Mauricio: Yeah I mean you know there’s some things that are clearly conditioning I mean for example if you go there and you start talking about how you know how amazing your you know how about your investors do really well and you typically give them 10% or 12% percent returns like that’s obviously something you’re getting people excited about. But there’s a lot of things that are on the fence I mean you know that due diligence video, I mean if you’re doing a pure value ad but then you kind of sneak in there you know hey, for more info you know click here or call me to find out how ask me how you know all that kind of stuff it gets a little bit tricky and I just think you’re playing with fire and because of that I think if you’re going to do it like the video we talked about the doing the due diligence video I would record it at the due diligence. But don’t release it until you’re done with your offering so there’s really no debate, there’s no there’s no risk of anybody saying well that was really a video to get people excited about your deal. Everybody knows you’re doing a deal and they’re going to contact you because you’re well known in the industry that you’re in the business of acquiring properties and therefore when they saw that video they knew you had an offering in place. So that’s kind of one of the great but the 506C is such a great you know if you can get around the issue of non-accredited and stick to accredited. It really opens up your entire world. Right now, you can market, you can go on podcasts like this or you can have a podcast and you can literally screen from the top of the mountain. I have a deal come talk to me
Rod: Right okay so, conditioning the market and examples would be talking about previous deals you’ve done and the returns you’ve gotten. And just anything that juices people about wanting to do business with you would be considered conditioning
Mauricio: Or even that post where you don’t have to reference a deal like if you have a post and say if you want to find out how to invest with us call us, you’re not really talking about a specific deal but that’s clearly you know a conditioning the market issue
Rod: Even just letting them know that you raise money in the future would be considered conditioning market.
Mauricio: Yeah the only things you’re allowed to technically do are factual information about you and your business. You can always post about you know that’s why I like the posts about hey you know we acquired this property last year and we retrofitted the pool and here are some pictures of our beautiful new place
Rod: Can you talk about the numbers even if they’re factual?
Mauricio: I wouldn’t talk about the numbers. I mean you can talk about hey how much it cost you? But I would certainly would not be talking about you know what that translates into a higher NOI which translates into a return for your investors
Rod: See that’s I’ve seen contemporaries even high-level contemporaries do that and one of them I’ve heard is being investigated where you know you’re talking about you know turning it around increasing the NOI and here’s how much equity we’ve built
Mauricio: I think that’s where you crossed the line. You started with a value add or in this case it would be a factual you know there’s nothing wrong with you telling them how your business is doing. But I’m telling you, people cannot help themselves. They have to squeeze in, a oh and by the way this really helped our return for investors and all that stuff they just can’t help this out which is why I prefer not to do it while you have a big deal
Rod: Wow. So what else? What else is out there that you…

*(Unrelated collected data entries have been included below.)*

(* ===== verification/Patch.v ===== *)
(** * Patches and checkpoints (agentops/write.go)

    [applyPatch] validates every edit, takes a checkpoint, and writes file by
    file; [rollbackPatch] restores a checkpoint. The file tree, the blob store
    and the checkpoint file are the state; the blob store and the checkpoint
    file lie in a directory of their own, outside every workspace. What the
    operating system may refuse is the environment of each call: it is asked at
    every step that touches a disk. *)

From stdpp Require Import pretty.
From S2P Require Import Prelude GoStrings Json GoPath Paths FileOps.
Open Scope Z_scope.

(** ** The diff a preview shows ([writeEditDiff])

    The diff of one planned edit, as text. Lines and counts are those of the
    code: the changed region is what is left between the common first and last
    lines. *)

Definition newline : Ascii.ascii := Ascii.ascii_of_N 10.
Definition nl : string := String newline "".

Definition diffContextLines : nat := 3.

Definition splitLines (content : string) : list string :=
  if decide (content = "") then [] else Split newline (TrimSuffix content nl).

(** The two loops of [locateChangedLines]. *)
Fixpoint common_prefix (l k : list string) : nat :=
  match l, k with
  | x :: l, y :: k => if decide (x = y) then S (common_prefix l k) else 0
  | _, _ => 0
  end.

Definition common_suffix (prefix : nat) (oldLines newLines : list string) : nat :=
  common_prefix (reverse (drop prefix oldLines)) (reverse (drop prefix newLines)).

Definition locateChangedLines (oldLines newLines : list string) : nat * nat * nat :=
  let prefix := common_prefix oldLines newLines in
  let suffix := common_suffix prefix oldLines newLines in
  (prefix, length oldLines - prefix - suffix, length newLines - prefix - suffix)%nat.

Definition removed2lines (lines : list string) (start count : nat) : list string :=
  if decide (count = 0 ∨ length lines < start + count)%nat then [] else take count (drop start lines).

Definition number (n : nat) : string := pretty (Z.of_nat n).

Definition hunk_header (oldStart oldCount newStart newCount : nat) : string :=
  "@@ -" +:+ number oldStart +:+ "," +:+ number oldCount +:+ " +" +:+ number newStart +:+ "," +:+
  number newCount +:+ " @@" +:+ nl.

Definition marked (mark : string) (lines : list string) : string :=
  String.concat "" ((λ line, mark +:+ line +:+ nl) <$> lines).

Definition writeHunk (oldStart oldCount newStart newCount : nat) (removed added : list string) : string :=
  hunk_header oldStart oldCount newStart newCount +:+ marked "-" removed +:+ marked "+" added.

Definition writeHunkRaw (oldStart oldCount newStart newCount : nat)
    (contextBefore contextAfter removed added : list string) : string :=
  hunk_header oldStart oldCount newStart newCount +:+ marked " " contextBefore +:+
  marked "-" removed +:+ marked "+" added +:+ marked " " contextAfter.

(** The parts of the hunk of a replacement. *)
Record hunk : Type := {
  h_from : nat; h_to : nat;
  h_before : list string; h_removed : list string; h_added : list string; h_after : list string
}.

Definition replace_hunk (oldLines newLines : list string) : hunk :=
  let '(start, removed, added) := locateChangedLines oldLines newLines in
  let from := (start - diffContextLines)%nat in
  let to := Nat.min (start + removed + diffContextLines) (length oldLines) in
  {| h_from := from; h_to := to;
     h_before := take (start - from) (drop from oldLines);
     h_removed := removed2lines oldLines start removed;
     h_added := take added (drop start newLines);
     h_after := take (to - (start + removed)) (drop (start + removed) oldLines) |}.

Inductive edit_action : Type := Create | Delete | Replace.
#[export] Instance edit_action_eq_dec : EqDecision edit_action.
Proof. solve_decision. Defined.

Definition writeEditDiff (rel : string) (action : edit_action) (oldContent newContent : string) : string :=
  let oldLines := splitLines oldContent in
  let newLines := splitLines newContent in
  "diff --git a/" +:+ rel +:+ " b/" +:+ rel +:+ nl +:+
  match action with
  | Create => writeHunk 0 0 1 (length newLines) [] newLines
  | Delete => writeHunk 1 (length oldLines) 0 0 oldLines []
  | Replace =>
      let h := replace_hunk oldLines newLines in
      "--- a/" +:+ rel +:+ nl +:+ "+++ b/" +:+ rel +:+ nl +:+
      writeHunkRaw (h_from h + 1) (h_to h - h_from h) (h_from h + 1) (h_from h + length (h_added h))
        (h_before h) (h_after h) (h_removed h) (h_added h)
  end.

(** ** Patches *)

Definition maxPatchFiles : Z := 20.
Definition maxPatchFileBytes : Z := 512 * 1024.
Definition maxPatchTotalBytes : Z := 2 * 1024 * 1024.
Definition maxCheckpointsKept : nat := 20.

Record FileEdit : Type := { Path : string; OldText : string; NewText : string }.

Mauricio: You know the other one which is specific you know we talk about these contemporaries that there are at least two SEC investigations that I’m aware of. And they focus more on the raising capital for other people, this funny raising thing because it’s very tempting you know raising money at some point you run out of your, the people you know and if you can’t advertise or you where do you get the money from? It’s very tempting to start partnering with other people and bringing in what we call money raisers who have the ability and the skill to go find a million or two million dollars for you. It’s very tempting to bring them in and give them a piece of your deal in exchange for that, for that money that they’re bringing in. And everybody’s doing it or at least you know it’s interesting I think everybody was doing it Rod and you know at some point, at some point it started to get talked about a lot sometime. I think in the middle of last year and I’m not exactly sure what the trigger was
Rod: I think you played a role in that my friend okay because you’re out there quite a bit you know with your flip chart telling people about this. So I think you were probably a big impetu you know a catalyst for that conversation. So what else can we you know is happening that you’re seeing out there Mauricio?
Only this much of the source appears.